O SYRIZA, como partido de oposição, prometera rasgar o memorando, o qual fora assinado pelos governos anteriores com prestamistas estrangeiros (a União Europeia, o Banco Central Europeu e o Fundo Monetário Internacional) e que continha as medidas anti-trabalhadores e anti-povo. O SYRIZA, como partido de governo, revelou que concorda com 70% das "reformas" incluídas no memorando e discorda de 30%, as quais ele descreve como "tóxicas". Na verdade, ele declara que não atuará unilateralmente, mas que procura um novo acordo com os prestamistas, e o qual, desta vez, não será chamado de memorando, mas sim de programa, acordo ou ponte.
O SYRIZA, como partido da oposição, declarava guerra à troika de prestamistas estrangeiros e dizia que poria um ponto final a esta. O SYRIZA, como partido de governo, declara que conversará e responderá às "instituições". Quais instituições? A UE, o BCE e o FMI. Na verdade, exatamente as mesmas pessoas que constituem a troika estão a tomar parte nas conversações em Bruxelas em nome das "instituições".

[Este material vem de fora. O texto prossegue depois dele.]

(* ===== verification/JdUpstreamProps.v ===== *)
(** * What the custom jobs promise

    A share leaves under the identifier the pool gave to exactly the job its miner worked
    on, and the pool sees custom jobs in the order their requests were numbered. *)

From S2P Require Import Prelude Str Bitcoin BitcoinModel F32 Sv1 Sv2 RskCommitment MergeState MergeMining ProxyState Effects JdData JdState JdUpstream JdModel.

(** ** The buffer of identifiers *)

(** The newest entry of each key, oldest first. *)
Definition latest_entries (inserts : list (N * N)) : list (N * N) :=
  fold_left (λ l e, retain (λ x, negb (x.1 =? e.1)%N) l ++ [e]) inserts [].
Definition last_n {A} (n : nat) (l : list A) : list A := drop (length l - n) l.

(** [l] without the entry of [k]. *)
Abbreviation without k l := (retain (λ x : N * N, negb (x.1 =? k)%N) l).

Lemma without_none (k : N) (l : list (N * N)) : k ∉ l.*1 → without k l = l.
Proof.
  intros H. apply retain_all. intros [k' v] Hin. cbn [fst]. apply negb_true_iff, N.eqb_neq.
  intros ->. apply H. apply list_elem_of_fmap. by exists (k, v).
Qed.
Lemma without_app k l1 l2 : without k (l1 ++ l2) = without k l1 ++ without k l2.
Proof. apply retain_app. Qed.
Lemma without_length (k : N) (l : list (N * N)) :
  NoDup l.*1 → k ∈ l.*1 → S (length (without k l)) = length l.
Proof.
  induction l as [|[k' v] l IH]; cbn [fmap list_fmap fst]; intros Hnd Hin;
    [by apply elem_of_nil in Hin|].
  apply NoDup_cons in Hnd as [Hn Hnd]. rewrite retain_cons. cbn [fst].
  destruct (N.eqb_spec k' k) as [->|Hne]; cbn [negb].
  - by rewrite without_none.
  - cbn [length]. f_equal. apply IH; [done|]. by apply elem_of_cons in Hin as [->|].
Qed.
Lemma without_keys (k : N) (l : list (N * N)) : NoDup l.*1 → NoDup (without k l).*1 ∧ k ∉ (without k l).*1.
Proof.
  intros Hnd. split.
  - induction l as [|[k' v] l IH]; [done|]. cbn [fmap list_fmap fst] in Hnd.
    apply NoDup_cons in Hnd as [Hn Hnd]. rewrite retain_cons.
    destruct (negb _); [|by apply IH]. cbn [fmap list_fmap fst]. apply NoDup_cons.
    split; [|by apply IH]. intros Hin. apply Hn. apply list_elem_of_fmap in Hin as (x & -> & Hx).
    apply elem_of_retain in Hx as [_ Hx]. by apply list_elem_of_fmap_2.
  - intros Hin. apply list_elem_of_fmap in Hin as (x & -> & Hx).
    apply elem_of_retain in Hx as [Hx _]. by rewrite N.eqb_refl in Hx.
Qed.
Ltac part_fails e k :=
  cbn [andb mbind option_bind]; cbv beta iota zeta;
  apply (start_fails k); [lia|rewrite (started_known e) by done; cbn [jb_declarator jb_downstream
    jb_upstream_lock jb_upstream handle_of]|..]; try done.
Lemma jd_parts_start_kept e w tp : start_kept e (jd_parts_start e w tp).
Proof.
  unfold jd_parts_start. set (h := jv_handles e).
  destruct (jd_addresses e tp) as [ip|] eqn:Ea.
  2: { part_fails e 0. by rewrite Ea. }
  pose proof (declarator_start_tasks (jv_declarator e) (jh_jds_reader h) w) as Hd.
  destruct (declarator_start _ _ w) as [[o w1] dt].
  destruct o as [[]|[]|].
  2-3: cbn [mbind option_bind]; destruct (parse_ip ip); part_fails e 0; by rewrite Ea.
  pose proof (mining_node_start_tasks (jh_channel_factory h) (jh_miner_loop h) w1) as Hn.
  destruct (mining_node_start _ _ w1) as [[] nt].
  2: { cbn [mbind option_bind]; destruct (parse_ip ip); part_fails e 1; by rewrite Ea. }
  destruct (jv_upstream_lock e) eqn:El.
  2: { cbn [mbind option_bind]; destruct (parse_ip ip); part_fails e 2; by rewrite Ea. }
  cbn [mbind option_bind andb]. change (jd_upstream_start (jh_pool_loop h)) with
    (true, MkTaskList [JdUpstreamMainTask (jh_pool_loop h)] [] false true []).
  destruct (parse_ip ip) eqn:Ei.
  2: { part_fails e 3; by rewrite Ea. }
  pose proof (template_connect_tasks (jv_template e)) as Ht.
  destruct (template_connect (jv_template e)) as [[[]|[]|] tt].
  2-3: part_fails e 3; by rewrite Ea.
  destruct Ht as (main_task & Hm & Ht). cbv beta iota zeta. cbn [handle_of].
  unfold jd_addresses in Ea. destruct (lock (tw_tp_address tp)) as [[a|]|] eqn:E1; [|done..].
  destruct (lock (jv_pool_address e)) as [[pool|]|] eqn:E2; [|done..].
  destruct (split_tp_address a) as [[ip' port]|] eqn:E3; [|done]. injection Ea as <-.
  erewrite (jd_client_starts _ tp a ip' port pool) by done.
  exists main_task. split; [done|]. unfold drop_parts. cbn.
  rewrite !bool_decide_false by (by intros ?%elem_of_nil). by split_and!.
Qed.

O SYRIZA, como partido da oposição, era criticamente cáustico do governo ND-PASOK, o qual apoiava e participava das sanções da UE contra a Rússia, e acusava-os de serem servis devido a esta posição. O SYRIZA, como partido de governo, apoiou as mesmas sanções da UE, assim como a sua escalada, caracterizando a posição do seu governo como sendo um "êxito significativo".
O SYRIZA, como partido de oposição, tomou posição contra privatizações. Agora, como governo, de acordo com declaração do ministro das Finanças, Yanis Varoufakis, ele declara que "Queremos mudar de posição (move on) da lógica de vendas a preços rebaixados (cut price) para a lógica do seu desenvolvimento em parceria com o setor privado e investidores estrangeiros"! Assim, ambos adotam as privatizações a fim de reforçar o setor privado, e também tentam apresentar outros métodos de privatizações, como parcerias público-privadas e concessões a grupos de negócios etc., como sendo benéficas.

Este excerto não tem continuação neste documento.